UX-Files #1 : la Page Produit

Margaux Membré
Design UX — Francophone
12 min readMay 1, 2021

Les fondamentaux : à quoi sert une page produit ?

Une page produit doit convaincre une personne la visitant, que le produit dont elle vend les mérites répond à ses besoins. Elle doit donc apporter des réponses à ses interrogations, faire disparaître ses craintes et mettre en valeur les bénéfices du produit.

En soi, il faut que les utilisatrices et les utilisateurs soit persuadées de faire le bon choix.

Je vous invite à consulter la vidéo de Simon Sinek sur le Golden Circle, un TedTalks de 2009 toujours d’actualité. Pour résumer ses propos grossièrement, il explique qu’il faut prendre en compte trois leviers :

  • Why : il s’agit de définir l’objectif à atteindre. En général peu d’entreprises répondent à cette questions.
  • How : il s’agit de définir l’objectif à atteindre. En général peu d’entreprises répondent à cette questions.
  • What : ou le quoi. Ce qu’on produit. C’est plus rare qu’une société ne le sache pas.

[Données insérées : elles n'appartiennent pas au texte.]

Class Implements (impl : forall o : op O2, cprog O1 (ret o)) : Type := {
  ghost : Type;
  inv : nat -> ghost -> heap -> ostate O1 -> ostate O2 -> Prop;
  busy : ghost -> heap -> nat -> nat -> forall o : op O2, cprog O1 (ret o) -> Prop;
  finishing : ghost -> heap -> nat -> nat -> forall o : op O2, cprog O1 (ret o) -> ret o -> Prop;
  patience : nat;
  lag : ghost -> nat;
  max_lag : nat;
  (** What holds of the other threads is kept, their ranks unless they are stirred. *)
  keeps (stirs : bool) (i : nat) (act : activity) (w : ghost) (h : heap) (w' : ghost) (h' : heap) : Prop :=
    forall j e o p, j <> i ->
      (act j = Some o -> busy w h j e o p -> busy w' h' j (if stirs then patience else e) o p) /\
      (forall r, finishing w h j e o p r -> finishing w' h' j e o p r);
  (** A step of thread [i] from rank [e] to [e'] that does not take effect. *)
  quiet (i : nat) (act : activity) (w : ghost) (h : heap) (e : nat) (w' : ghost) (h' : heap) (e' : nat) : Prop :=
    (keeps false i act w h w' h' /\ (lag w' <= lag w)%nat /\ (e' < e)%nat) \/
    (keeps true i act w h w' h' /\ (lag w' < lag w)%nat /\ (e' <= patience)%nat);
  (** The operations that other threads are about to do stay possible. *)
  peace (i : nat) (o : op O2) (act : activity) (s : ostate O2) : Prop :=
    forall j o', j <> i -> act j = Some o' -> call_ok s o' = true /\ forall r s', call s o r s' -> call_ok s' o' = true;
  inv_pred n w h s1 s : inv (S n) w h s1 s -> inv n w h s1 s;
  inv_lag n w h s1 s : inv n w h s1 s -> (lag w <= max_lag)%nat;
  busy_start n w h s1 s i o : inv n w h s1 s -> call_ok s o = true -> busy w h i patience o (impl o);
  busy_step n w h s1 s i e o p act : inv (S n) w h s1 s -> busy w h i e o p -> (e <= patience)%nat -> call_ok s o = true -> peace i o act s ->
    goes p h s1 (fun p' h' s1' => exists w',
      (inv n w' h' s1' s /\ exists e', quiet i act w h e w' h' e' /\ busy w' h' i e' o p') \/
      (keeps true i act w h w' h' /\ exists r s' e', call s o r s' /\ inv n w' h' s1' s' /\ (e' <= patience)%nat /\ finishing w' h' i e' o p' r));
  finishing_step n w h s1 s i e o p r act : inv (S n) w h s1 s -> finishing w h i e o p r -> (e <= patience)%nat ->
    p = CRet r \/
    goes p h s1 (fun p' h' s1' => exists w', inv n w' h' s1' s /\ exists e', quiet i act w h e w' h' e' /\ finishing w' h' i e' o p' r);
}.
End implements.
Arguments activity : clear implicits.

Section simulation.
Context `{Allocator} {O1 O2 : object} (impl : forall o : op O2, cprog O1 (ret o)) {I : Implements impl} {A : Set}.
Implicit Types (lo : system O1 A) (up : system O2 A).

(** A thread of the layer below, of some rank, and its client. *)
Inductive related (w : ghost) (h : heap) (i : nat) : nat -> option (op O2) -> cprog O1 A -> cprog O2 A -> Prop :=
| RelClient c : related w h i patience None (inline impl c) c
| RelBusy e o k p : busy w h i e o p -> (e <= patience)%nat -> related w h i e (Some o) (cbind p (fun r => inline impl (k r))) (CCall o k)
| RelFinishing e o k p r : finishing w h i e o p r -> (e <= patience)%nat ->
    related w h i (S (patience + e)) None (cbind p (fun r => inline impl (k r))) (k r).

Record simulates (n : nat) (w : ghost) (h : heap) (act : activity O2) (rk : list nat) lo up : Prop := {
  sim_memory : memory lo = h ∪ memory up;
  sim_disjoint : h ##ₘ memory up;
  sim_inv : inv n w h (state lo) (state up);
  sim_length : length (threads lo) = length (threads up);
  sim_ranks : length rk = length (threads lo);
  sim_threads i e p c : rk !! i = Some e -> threads lo !! i = Some p -> threads up !! i = Some c -> related w h i e (act i) p c;
  sim_active i o : act i = Some o -> is_Some (threads lo !! i);
}.

Lemma simulates_thread n w h act rk lo up i p : simulates n w h act rk lo up -> threads lo !! i = Some p ->
  exists e c, rk !! i = Some e /\ threads up !! i = Some c /\ related w h i e (act i) p c.
Proof.
  intros HS Hp. pose proof (lookup_lt_Some _ _ _ Hp) as Hlt.
  destruct (lookup_lt_is_Some_2 (threads up) i) as [c Hc]; [by rw -(sim_length _ _ _ _ _ _ _ HS)|].
  destruct (lookup_lt_is_Some_2 rk i) as [e He]; [by rw (sim_ranks _ _ _ _ _ _ _ HS)|].
  exists e, c. split; [done|]. split; [done|]. by eapply sim_threads.
Qed.

Definition set_activity (i : nat) (a : option (op O2)) (act : activity O2) : activity O2 :=
  fun j => if decide (j = i) then a else act j.

(** The ranks of the threads that are stirred. *)
Definition stir (stirs : bool) (act : activity O2) (rk : list nat) : list nat :=
  if stirs then imap (fun j e => if act j is Some _ then patience else e) rk else rk.

Lemma stir_length stirs act rk : length (stir stirs act rk) = length rk.
Proof. unfold stir. destruct stirs; [by rw length_imap|done]. Qed.

Lemma stir_lookup stirs act rk j e' : stir stirs act rk !! j = Some e' ->
  exists e, rk !! j = Some e /\ e' = if stirs then (if act j is Some _ then patience else e) else e.
Proof.
  unfold stir. destruct stirs; [|by exists e']. rw list_lookup_imap. destruct (rk !! j) as [e|]; simpl; [|done]. intros [=]. by exists e.
Qed.

Lemma related_keeps stirs i act w h w' h' j e p c : j <> i -> keeps stirs i act w h w' h' -> related w h j e (act j) p c ->
  related w' h' j (if stirs then (if act j is Some _ then patience else e) else e) (act j) p c.
Proof.
  intros Hj HK HR. destruct (act j) as [o'|] eqn:Ha.
  - inversion HR; subst. apply RelBusy; [by apply (proj1 (HK j e o' p0 Hj))|]. by destruct stirs.
  - inversion HR; subst; [by destruct stirs; constructor|]. destruct stirs; (apply RelFinishing; [by apply (proj2 (HK j e0 o p0 Hj))|done]).
Qed.

(** A thread has moved. *)
Lemma simulates_update stirs n n' w h act rk ts m s1 cs mu s i p w' h' a e' p' c' s1' m' mu' s' :
  simulates n w h act rk (System ts m s1) (System cs mu s) -> ts !! i = Some p -> keeps stirs i act w h w' h' -> m' = h' ∪ mu' -> h' ##ₘ mu' ->
  inv n' w' h' s1' s' -> related w' h' i e' a p' c' ->
  simulates n' w' h' (set_activity i a act) (<[i := e']> (stir stirs act rk)) (System (<[i := p']> ts) m' s1') (System (<[i := c']> cs) mu' s').
Proof.
  intros HS Hp HK Hm Hd HI HR. pose proof (lookup_lt_Some _ _ _ Hp) as Hlt. pose proof (sim_length _ _ _ _ _ _ _ HS) as Hlen. pose proof (sim_ranks _ _ _ _ _ _ _ HS) as Hrk. simpl in Hlen, Hrk.
  split; simpl; try done; [by rw !length_insert|by rw !length_insert stir_length|intros j e q c He Hq Hc|intros j o]; unfold set_activity; case_decide as Hj.
  - subst. rw list_lookup_insert_eq ?stir_length in He; [lia|]. rw list_lookup_insert_eq // in Hq. rw list_lookup_insert_eq in Hc; [lia|]. by simplify_eq.
  - rw list_lookup_insert_ne // in He. rw list_lookup_insert_ne // in Hq. rw list_lookup_insert_ne // in Hc. apply stir_lookup in He as (e0 & He & ->).
    apply (related_keeps stirs i act w h); [done|done|]. by apply (sim_threads _ _ _ _ _ _ _ HS).
  - subst. rw list_lookup_insert_eq //.
  - rw list_lookup_insert_ne //. apply (sim_active _ _ _ _ _ _ _ HS).
Qed.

Pour rapprocher ces notions de l’UX/UI, le why correspond aux enjeux business : pourquoi, en tant qu’entreprise, je veux mettre ce produit en vente ?

Le how peut être rapproché des besoins utilisateurs : quels besoins ont les utilisatrices et utilisateurs par rapport au produit que je propose ? Comment améliorer mon produit pour répondre à ces besoins ?

Enfin, le what va correspondre à des fonctionnalités : comment je réponds autant aux besoins business qu’aux besoins utilisatrices et utilisateurs ? Quelles fonctionnalités sont nécessaires pour y répondre ?

Une petite parenthèse Marketing…

En tant qu’UX ou UI Designer, vous pensez peut-être que vous n’êtes pas directement concerné par le marketing mais celui-ci a un impact sur l’expérience utilisateur. Je vous encourage donc fortement à consulter la vidéo de Yann Leonardi sur l’analyse du Bon Marché, qui pourrait vous apprendre une chose ou deux.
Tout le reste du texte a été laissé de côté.